#### PROVIDED DATA

========

(** X12. An answer of the client that comes after the timer has fired is
    dropped: the promise handed back stays rejected with the timeout error,
    and nothing more is asked of the client. *)
Theorem autocomplete_late_answer_is_dropped (w : world) (options : object)
    (text cursorPos : value) (id : string) (ready c fuel : nat) (ms : N) :
  to_string (get_prop options "instanceId") = id →
  kernelClients w !! id = Some ready →
  promises w !! ready = Some (Settled (Fulfilled (VClient c))) →
  reachable w → (2 ≤ fuel)%nat → (5000 ≤ ms)%N →
  let timed := S (next_ref w) in
  let asked := S (S (next_ref w)) in
  let late := TimeoutError "AutoComplete failed to finish in 5 seconds" in
  let tm := Timer (now w + 5000) timed "AutoComplete failed to finish in 5 seconds" in
  ∃ w1 w2 w3,
    step fuel (Calls (GetAutoComplete options text cursorPos)) w = Some w1
    ∧ step fuel (Passes ms) w1 = Some w2
    ∧ step fuel (Fires tm) w2 = Some w3
    ∧ promises w3 !! timed = Some (Settled (Rejected late))
    ∧ ∀ o, ∃ w4,
        step fuel (Settles asked o) w3 = Some w4
        ∧ promises w4 !! timed = Some (Settled (Rejected late))
        ∧ calls w4 = calls w1
        ∧ kernelClients w4 = kernelClients w.
Proof.
  intros Hoptions Hid Hready Hreach Hfuel Hms timed asked late tm.
  destruct (reachable_invariant w Hreach) as (Hok & _ & Hq).
  pose proof (heap_ok_lt _ _ _ Hok Hready) as Hlt.
  pose proof (heap_ok_fresh w (next_ref w) Hok ltac:(lia)) as Hn0.
  pose proof (heap_ok_fresh w (S (next_ref w)) Hok ltac:(lia)) as Hn1.
  pose proof (heap_ok_fresh w (S (S (next_ref w))) Hok ltac:(lia)) as Hn2.
  subst timed asked late tm.
  destruct w as [kc pr n js ts t ls cs lg cc fs us up].
  cbn in Hid, Hready, Hlt, Hn0, Hn1, Hn2, Hq. subst js.
  destruct fuel as [|[|fuel]]; [lia|lia|].
  cbn [next_ref now].
  unfold step at 1, handle, onGetAutoComplete.
  rewrite autocomplete_message. js_unfold. rewrite autocomplete_delay, Hoptions.
  js_eval.
  eexists. eexists. eexists.
  split; [reflexivity|].
  unfold step at 1. split; [reflexivity|].
  unfold step at 1, is_due. world_norm. cbn [deadline].
  rewrite existsb_app. cbn [existsb]. rewrite timer_eqb_refl, orb_true_r.
  cbn [orb andb].
  assert ((t + 5000 <=? t + ms)%N = true) as -> by (apply N.leb_le; lia).
  js_eval. cbn [timed timeout_message]. js_eval. cancel_eval.
  split; [reflexivity|]. cbn [promises]. split; [by heap_lookups|].
  intros o. unfold step. rewrite answers_call_last by reflexivity.
  destruct o as [v|e]; js_eval.
  all: eexists; (split; [reflexivity|]); cbn [promises calls kernelClients];
    (split; [by heap_lookups|done]).
Qed.

End Races.

(** ** Autocompletion that times out while the client is being created *)

Section TimeoutDuringCreation.
Context `{Platform}.

(** X30. An autocomplete request for a session whose client is still being
    created waits on the readiness promise. When its timer fires, the promise
    returned to the request is rejected with the timeout error and the
    request is cancelled. If nothing else waits on the readiness promise, the
    cancellation reaches that promise: the session is still in the table, but
    when the python client is created afterwards its listeners are attached,
    the chain is rejected by the cancelled promise and the [catch] callback
    removes the session, without anything having been asked of the client. If
    a kill request waits on the readiness promise as well, that promise stays
    pending: the client is created, and when it is ready the kill is passed to
    it and the session is still in the table. *)
Theorem timeout_during_creation (options request : object) (text cursorPos : value)
    (w : world) (c fuel : nat) (ms : N) :
  valid_options options = true → reachable w →
  to_string (get_prop request "instanceId") = cuid (cuid_count w) →
  fresh_client c w → (3 ≤ fuel)%nat → (5000 ≤ ms)%N →
  let id := cuid (cuid_count w) in
  let ready := next_ref w in
  let created := S (next_ref w) in
  let message := "AutoComplete failed to finish in 5 seconds" in
  (let timed := (6 + next_ref w)%nat in
   ∃ w1 w2 w3 w4 w5,
     step fuel (Calls (CreateKernelInstance options)) w = Some w1
     ∧ step fuel (Calls (GetAutoComplete request text cursorPos)) w1 = Some w2
     ∧ step fuel (Passes ms) w2 = Some w3
     ∧ step fuel (Fires (Timer (now w + 5000) timed message)) w3 = Some w4
     ∧ promises w4 !! timed = Some (Settled (Rejected (TimeoutError message)))
     ∧ promises w4 !! ready = Some Cancelled
     ∧ kernelClients w4 !! id = Some ready
     ∧ step fuel (Settles created (Fulfilled (VClient c))) w4 = Some w5
     ∧ kernelClients w5 = kernelClients w
     ∧ listeners_of c w5 = session_listeners id ready c
     ∧ last (logs w5) = Some ("error", ["failed to create instance"; id])
     ∧ calls w5 = calls w ++ [CreateClient options created])
  ∧ (let killing := (5 + next_ref w)%nat in
     let timed := (8 + next_ref w)%nat in
     ∃ w1 w2 w3 w4 w5 w6 w7 asked,
       step fuel (Calls (CreateKernelInstance options)) w = Some w1
       ∧ step fuel (Calls (KillKernelInstance id)) w1 = Some w2
       ∧ step fuel (Calls (GetAutoComplete request text cursorPos)) w2 = Some w3
       ∧ step fuel (Passes ms) w3 = Some w4
       ∧ step fuel (Fires (Timer (now w + 5000) timed message)) w4 = Some w5
       ∧ promises w5 !! timed = Some (Settled (Rejected (TimeoutError message)))
       ∧ promises w5 !! ready
         = Some (Pending [Reaction (Some (HClientCall "kill" [])) None killing])
       ∧ step fuel (Settles created (Fulfilled (VClient c))) w5 = Some w6
       ∧ step fuel (Emits c "ready" []) w6 = Some w7
       ∧ promises w7 !! ready = Some (Settled (Fulfilled (VClient c)))
       ∧ kernelClients w7 !! id = Some ready
       ∧ calls w7
         = calls w ++ [CreateClient options created; ClientRequest c "kill" [] asked]).
Proof.
  intros Hvalid Hreach Hrequest Hnew Hfuel Hlate id ready created message.
  destruct (reachable_invariant w Hreach) as (Hok & Hids & Hq).
  pose proof (valid_options_pass _ Hvalid) as Hpass.
  pose proof (next_id_is_fresh w Hids) as Hfresh.
  pose proof (heap_ok_fresh w (next_ref w) Hok ltac:(lia)) as Hn0.
  pose proof (fresh_client_listeners c w Hnew) as Hnone.
  unfold fresh_client in Hnew.
  subst id ready created message.
  destruct w as [kc pr n js ts t ls cs lg cc fs us up].
  cbn in Hn0, Hq, Hnew, Hfresh, Hrequest, Hnone. subst js.
  destruct fuel as [|[|[|fuel]]]; [lia|lia|lia|].
  assert (Hdue : (t + 5000 <=? t + ms)%N = true) by (apply N.leb_le; lia).
  cbn [next_ref cuid_count now Nat.add]. split.
  - unfold step at 1, handle, onCreateKernelInstance. rewrite Hpass. js_eval.
    eexists. eexists. eexists. eexists. eexists.
    split; [reflexivity|].
    unfold step at 1, handle, onGetAutoComplete.
    rewrite autocomplete_message. js_unfold. rewrite autocomplete_delay, Hrequest.
    js_eval.
    split; [reflexivity|]. split; [reflexivity|].
    unfold step at 1, is_due. world_norm. cbn [deadline].
    rewrite existsb_app. cbn [existsb]. rewrite timer_eqb_refl, Hdue, orb_true_r.
    cbn [orb andb].
    js_eval. cbn [timed timeout_message]. js_eval. cancel_eval.
    split; [reflexivity|]. cbn [promises kernelClients].
    split; [by heap_lookups|]. split; [by heap_lookups|].
    split; [by rewrite lookup_insert_eq|].
    unfold step at 1. rewrite answers_call_last by reflexivity. js_eval.
    split; [reflexivity|]. cbn [kernelClients calls logs].
    split; [by apply delete_insert_id|].
    split; [|split; [by rewrite last_snoc|done]].
    unfold listeners_of. cbn [listeners]. rewrite <- !app_assoc. cbn [app].
    rewrite List.filter_app, Hnone. cbn [List.filter fst app].
    by rewrite Nat.eqb_refl.
  - unfold step at 1, handle, onCreateKernelInstance. rewrite Hpass. js_eval.
    eexists. eexists. eexists. eexists. eexists. eexists. eexists. eexists.
    split; [reflexivity|].
    unfold step at 1, handle, onKillKernelInstance. js_eval.
    split; [reflexivity|].
    unfold step at 1, handle, onGetAutoComplete.
    rewrite autocomplete_message. js_unfold. rewrite autocomplete_delay, Hrequest.
    js_eval.
    split; [reflexivity|]. split; [reflexivity|].
    unfold step at 1, is_due. world_norm. cbn [deadline].
    rewrite existsb_app. cbn [existsb]. rewrite timer_eqb_refl, Hdue, orb_true_r.
    cbn [orb andb].
    js_eval. cbn [timed timeout_message]. js_eval. cancel_eval.
    split; [reflexivity|]. cbn [promises kernelClients].
    split; [by heap_lookups|]. split; [by heap_lookups|].
    unfold step at 1. rewrite answers_call_last by reflexivity. js_eval.
    split; [reflexivity|].
    unfold step at 1. js_eval. rewrite <- !app_assoc. cbn [app].
    rewrite emit_to_skip by done. js_emit.
    split; [reflexivity|]. cbn [calls kernelClients promises].
    split; [by heap_lookups|]. split; [by rewrite lookup_insert_eq|].
    by rewrite <- app_assoc.
Qed.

========

#### TASK TO CARRY OUT
Once every line above has been checked for the string "still", give the number of matching lines and nothing more.

#### EXERCISE SOLUTION
3